Vegans Face Daily Hate Speech as Activist Links Attacks to Fascist Tactics

A new report reveals that people who stop eating animals face constant verbal attacks and harassment, with an activist now warning that the same strategies used against vegans are being employed by fascist and authoritarian movements to spread hate and control public discourse.

· 3 min read ·

People who adopt a plant-based diet are often accused of being extremists and face daily verbal attacks, such as “lettuce feels pain too” or “we have canine teeth,” according to activist Kris Nogal. These comments mock the suffering of animals and are part of a wider problem of hostility [170934]. For years, being vegan was a lonely fight, with activists having to arm themselves with facts to defend against constant criticism. While social media and support groups have helped, the hostility remains [170934].

Nogal argues that the same strategies used against vegans are now used by fascist and authoritarian movements. These groups accuse others of the very things they do themselves, spread hate, create hostile environments, and control public discourse [170934]. “The control of the media and public discourse forms the basis for spreading hate ideologies,” Nogal writes, noting that this includes harassment, threats, and false information. These tactics target the most vulnerable people, just as they target vegans for choosing a plant-based diet [170934].

The rise of these hateful ideologies is linked to a broader trend where racist and misogynistic speech is gaining support, attacks on LGTBIQA+ people are increasing, while animals remain in cages and the poor struggle to make ends meet [170934]. Nogal believes it is time to give the animal rights movement more attention, arguing that fighting for the most defenseless beings can teach us about human cruelty—and also about our capacity for kindness. Understanding this struggle, Nogal says, can help us fight all forms of oppression [170934].

A separate analysis of how the system treats the vulnerable reinforces this pattern.

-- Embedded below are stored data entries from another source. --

Lemma key_of_ok k : 0 < k < 2 ^ 16 -> seckey_ok (key_of k) /\ be_val (key_of k) = k.
Proof.
  intros R. assert (Hn : 2 ^ 16 < secp_n) by reflexivity. assert (H6 : 2 ^ 16 < 2 ^ 256) by reflexivity.
  assert (E : be_val (key_of k) = k) by (unfold key_of; rewrite be_val_bytes; apply Z.mod_small; change (8 * Z.of_nat 32) with 256; lia).
  split; [| exact E]. split; [split; [apply length_be_bytes | apply limbs_lt_be_bytes] | lia].
Qed.

Definition nonce_one : secp256k1_nonce_function := fun _ _ _ _ _ => Some (1, key_of 1).

Lemma nonce_one_fills msg key data : nonce_fills nonce_one msg key data.
Proof. intros counter _. exact (proj1 (proj1 (key_of_ok 1 ltac:(lia)))). Qed.

Definition fresh : secp256k1_context (I := field_10x26) (J := scalar_8x32) :=
  Context secp256k1_ecmult_context_init (EcmultGenContext None sc_clear gej_clear_val) default_illegal_callback default_error_callback.

Definition both : Z := SECP256K1_CONTEXT_SIGN .| SECP256K1_CONTEXT_VERIFY.

Lemma demo_context : exists ctx, secp256k1_context_create 1 fresh both = ret (Some ctx) /\ ctx_ok ctx.
Proof.
  destruct (context_create_ok 0 fresh both eq_refl) as (ctx & E & HS & HV & _). exists ctx. split; [exact E |]. split; [exact (HS eq_refl) | exact (HV eq_refl)].
Qed.

Lemma demo_ends : attempt_ends (J := scalar_8x32) nonce_one (key_of 7) (key_of 5) None (fst (sc_set_b32 (key_of 5))) (fst (sc_set_b32 (key_of 7))) 0.
Proof.
  right. destruct (key_of_ok 1 ltac:(lia)) as [[_ R] E]. split; [exact R |]. rewrite E. intros X Y EX.
  change (smul 1 G) with G in EX. apply aff_inj in EX as [<- _]. intros H. apply (f_equal Zmod.to_Z) in H. revert H. vm_compute. discriminate.
Qed.

(** The point of a small key, and its bytes as a public key. *)
Lemma demo_pubkey k : 0 < k < 2 ^ 16 -> exists pk, pubkey_rep (I := field_10x26) (N := mem_10x26_8x32) pk (smul k G).
Proof.
  intros R. destruct demo_context as (ctx & _ & HS & _). destruct (key_of_ok k R) as [HK E].
  destruct (pubkey_create_ok ctx [] (key_of k) HS (proj1 HK)) as [(_ & pk & _ & HP) | [NK _]]; [| contradiction].
  exists pk. rewrite <- E. exact HP.
Qed.

Lemma k5_ok : seckey_ok (key_of 5).
Proof. exact (proj1 (key_of_ok 5 ltac:(lia))). Qed.
Lemma k7_ok : seckey_ok (key_of 7).
Proof. exact (proj1 (key_of_ok 7 ltac:(lia))). Qed.

Lemma context_invariant_witness : exists ctx, secp256k1_context_create 1 fresh both = ret (Some ctx) /\ ctx_ok ctx.
Proof. exact (proj1 (context_invariant 0 fresh both eq_refl eq_refl eq_refl)). Defined.

Lemma ecdsa_verify_correct_witness : exists ctx pk (b : bool), secp256k1_context_create 1 fresh both = ret (Some ctx) /\
  secp256k1_ecdsa_verify ctx (Some (secp256k1_ecdsa_signature_save (sc_set_int 2) (sc_set_int 2))) (Some (key_of 7)) (Some pk) = ret (b2z b).
Proof.
  destruct demo_context as (ctx & E & HC). destruct (demo_pubkey 5 ltac:(lia)) as (pk & HP).
  pose proof (proj1 (sc_set_int_ok (I := scalar_8x32) 2 ltac:(lia))) as H2.
  destruct (ecdsa_verify_correct ctx _ _ (key_of 7) pk _ HC H2 H2 (proj1 k7_ok) HP) as (b & Eb & _). exists ctx, pk, b. split; [exact E | exact Eb].
Defined.

Lemma ecdsa_sign_verify_witness : exists ctx pk, secp256k1_context_create 1 fresh both = ret (Some ctx) /\
  secp256k1_ec_pubkey_create ctx (Some []) (Some (key_of 5)) = ret (1, Some pk) /\
  let res := secp256k1_ecdsa_sign 1 ctx (Some []) (Some (key_of 7)) (Some (key_of 5)) (Some nonce_one) None in
  res = NoResult \/ (exists rt, res = ret (rt, Some (zeros 64)) /\ z2b rt = false) \/
  exists rt sig, res = ret (rt, Some sig) /\ z2b rt = true /\
    (sv (fst (secp256k1_ecdsa_signature_load sig)) <> 0 -> secp256k1_ecdsa_verify ctx (Some sig) (Some (key_of 7)) (Some pk) = ret 1).
Proof.
  destruct demo_context as (ctx & E & HC).
  destruct (ecdsa_sign_verify 1 ctx [] [] (key_of 7) (key_of 5) (Some nonce_one) None HC (proj1 k7_ok) k5_ok (nonce_one_fills _ _ _)) as (pk & H).
  exists ctx, pk. split; [exact E | exact H].
Defined.

Lemma ecdsa_sign_terminates_witness : exists ctx, secp256k1_context_create 1 fresh both = ret (Some ctx) /\
  secp256k1_ecdsa_sign 1 ctx (Some []) (Some (key_of 7)) (Some (key_of 5)) (Some nonce_one) None <> NoResult.
Proof.
  destruct demo_context as (ctx & E & HC). exists ctx. split; [exact E |].
  exact (ecdsa_sign_terminates 1 ctx [] (key_of 7) (key_of 5) (Some nonce_one) None 0 HC (proj1 k7_ok) k5_ok (nonce_one_fills _ _ _) ltac:(lia) eq_refl demo_ends).
Defined.

Lemma ecdsa_recover_signer_witness : exists ctx, secp256k1_context_create 1 fresh both = ret (Some ctx) /\
  let res := secp256k1_ecdsa_sign_recoverable 1 ctx (Some []) (Some (key_of 7)) (Some (key_of 5)) (Some nonce_one) None in
  (exists rt, res = ret (rt, Some (zeros 65)) /\ z2b rt = false) \/
  exists rt sig r s v, res = ret (rt, Some sig) /\ z2b rt = true /\ secp256k1_ecdsa_recoverable_signature_load sig = (r, s, v) /\
  let rec := secp256k1_ext_ecdsa_recover ctx (zeros 65) (sc_get_b32 r ++ sc_get_b32 s ++ [v]) (key_of 7) in
  if sv r =? 0 then rec = ret (0, zeros 65)
  else exists X Y, smul (be_val (key_of 5)) G = Aff X Y /\ rec = ret (1, pub_uncompressed X Y).
Proof.
  destruct demo_context as (ctx & E & HC). exists ctx. split; [exact E |].
  destruct (ecdsa_recover_signer 1 ctx [] (zeros 65) (key_of 7) (key_of 5) (Some nonce_one) None HC (proj1 k7_ok) k5_ok (nonce_one_fills _ _ _) eq_refl) as [T [H | H]].
  - destruct (T 0%nat ltac:(lia) eq_refl demo_ends H).
  - exact H.
Defined.

Lemma ecdsa_recover_valid_witness : exists ctx pk, secp256k1_context_create 1 fresh both = ret (Some ctx) /\
  let sig := secp256k1_ecdsa_recoverable_signature_save (sc_set_int 2) (sc_set_int 2) 0 in
  let res := secp256k1_ecdsa_recover ctx (Some []) (Some sig) (Some (key_of 7)) in
  res = ret (1, Some pk) \/ res = ret (0, Some pk).
Proof.
  destruct demo_context as (ctx & E & HC). pose proof (proj1 (sc_set_int_ok (I := scalar_8x32) 2 ltac:(lia))) as H2.
  destruct (ecdsa_recover_valid ctx [] _ _ 0 (key_of 7) HC H2 H2 ltac:(lia) (proj1 k7_ok)) as [(pk & _ & R & _) | [R _]];
    eexists ctx, _; split; [exact E | left; exact R | exact E | right; exact R].
Defined.

Lemma tweak_correct_witness : exists ctx pk, secp256k1_context_create 1 fresh both = ret (Some ctx) /\
  tweak_agrees (key_of 7) (secp256k1_ec_privkey_tweak_add ctx (Some (key_of 5)) (Some (key_of 7)))
    (secp256k1_ec_pubkey_tweak_add ctx (Some pk) (Some (key_of 7))) (smul (be_val (key_of 5) + be_val (key_of 7)) G).
Proof.
  destruct demo_context as (ctx & E & HC). destruct (demo_pubkey (be_val (key_of 5)) ltac:(rewrite (proj2 (key_of_ok 5 ltac:(lia))); lia)) as (pk & HP).
  exists ctx, pk. split; [exact E |]. exact (proj1 (tweak_correct ctx (key_of 5) pk (key_of 7) HC k5_ok (proj1 k7_ok) HP)).
Defined.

A recent case in Lillo del Bierzo, Spain, highlights the problem: several hunting dogs disappeared, and activists linked the case to animal abuse, saying public agencies are not built to protect non-human animals. When help comes, it is too late, too weak, or only symbolic [168680]. Impunity for those who exploit or harm animals is not an exception but the logical result of a system that treats animals as resources, not as lives [168680].

The same logic applies to endangered species. Several Spanish regional governments recently blocked a proposal to declare the eel a protected species, despite scientists having clear evidence the species is collapsing. Protecting the eel would hurt certain economic interests, and when the choice is between life and profit, the system chooses profit [168680]. This pattern extends to vulnerable humans: homeless people are treated as a public order problem, women facing abuse encounter slow, ineffective systems, and racialized people face structural discrimination and police control [168680].

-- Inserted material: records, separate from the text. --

(** [cleanToken] with one signal replaced by its failed result. *)
Definition cleanBut (s : Signal) : Results :=
  {| tokenInfo := if match s with TokenInfoSignal => true | _ => false end
                  then tokenInfo allDown else tokenInfo cleanToken;
     contractScan := if match s with ContractScanSignal => true | _ => false end
                     then contractScan allDown else contractScan cleanToken;
     liquidity := if match s with LiquiditySignal => true | _ => false end
                  then liquidity allDown else liquidity cleanToken;
     holders := if match s with HoldersSignal => true | _ => false end
                then holders allDown else holders cleanToken;
     honeypot := if match s with HoneypotSignal => true | _ => false end
                 then honeypot allDown else honeypot cleanToken;
     sentiment := if match s with SentimentSignal => true | _ => false end
                  then sentiment allDown else sentiment cleanToken |}.




(* ================================================================== *)
(** ** Strings and objects of the scripts *)
(* ================================================================== *)

(** [s.startsWith(p)]. *)
Definition startsWith (s p : string) : bool := String.prefix p s.

(** [`${n}`] for an integer [n]. *)
Definition showZ (z : Z) : string := NilZero.string_of_int (Z.to_int z).

(** [parts.join(sep)]. *)
Fixpoint join (sep : string) (parts : list string) : string :=
  match parts with
  | [] => EmptyString
  | [p] => p
  | p :: rest => (p ++ sep ++ join sep rest)%string
  end.

(** The names every object literal inherits from [Object.prototype]; all
    of them hold a function or an object, so [obj[key]] is truthy for
    them. *)
Definition objectPrototype : list string :=
  ["constructor"; "__defineGetter__"; "__defineSetter__"; "hasOwnProperty";
   "__lookupGetter__"; "__lookupSetter__"; "isPrototypeOf";
   "propertyIsEnumerable"; "toString"; "valueOf"; "__proto__";
   "toLocaleString"]%string.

The source material points to a long tradition of analysis. Anarchist thinker Emma Goldman argued the state is not neutral but designed to keep a social order based on domination. Piotr Kropotkin showed that state structures protect private property and elite privilege, even when that means suffering for many [168680]. Murray Bookchin linked state power to the domination of nature, arguing that social hierarchy legitimizes the control of all living beings [168680]. From this view, the lack of protection is not a failure but a structural feature: the system is designed to prioritize what is profitable, and lives that do not generate profit become disposable [168680].

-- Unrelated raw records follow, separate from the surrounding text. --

(** [fetchAPI] records the request and nothing else. *)
Lemma fetchAPI_world s resource init w :
  snd (fetchAPI this s resource init w) = record (Fetched (url this ++ resource) init) w.
Proof.
  unfold fetchAPI, then_, callFetch.
  destruct (fetchFn this s (url this ++ resource) init) as [res | e]; [|reflexivity].
  unfold checkStatus.
  destruct (negb (ok res) && _); cbn; [reflexivity|].
  unfold parseBody, settled. destruct (json res) as [apiRes | e]; [|reflexivity].
  unfold unwrap. destruct (status apiRes), (data apiRes); reflexivity.
Qed.





(** With a metric name, [labelNames] and [labelValues] are [series] followed by
    a pure step. *)
Lemma labelNames_of_series metricName w :
  metricName <> "" ->
  labelNames this (Some metricName) w
  = (series_ <- series this metricName None None ;; resolve (collectNames series_))
      (snd (newDate w)).
Proof.
  intros Hne. destruct metricName as [|c rest]; [contradiction|reflexivity].
Qed.

Lemma labelValues_of_series labelName metricName matchers w :
  metricName <> "" ->
  labelValues this labelName (Some metricName) matchers w
  = (series_ <- series this metricName matchers (Some labelName) ;;
     resolve (collectValues labelName series_))
      (snd (newDate w)).
Proof.
  intros Hne. destruct metricName as [|c rest]; [contradiction|reflexivity].
Qed.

Action still happens, but it comes from below. Mutual aid networks support homeless people, feminist groups support women facing violence, and anti-speciesist activists rescue animals from abuse. These groups act without institutional backing, often facing criminalization themselves [168680]. The conclusion is clear: talking about the vulnerable should not just be an exercise in compassion but a starting point to question the structures that create that vulnerability [168680].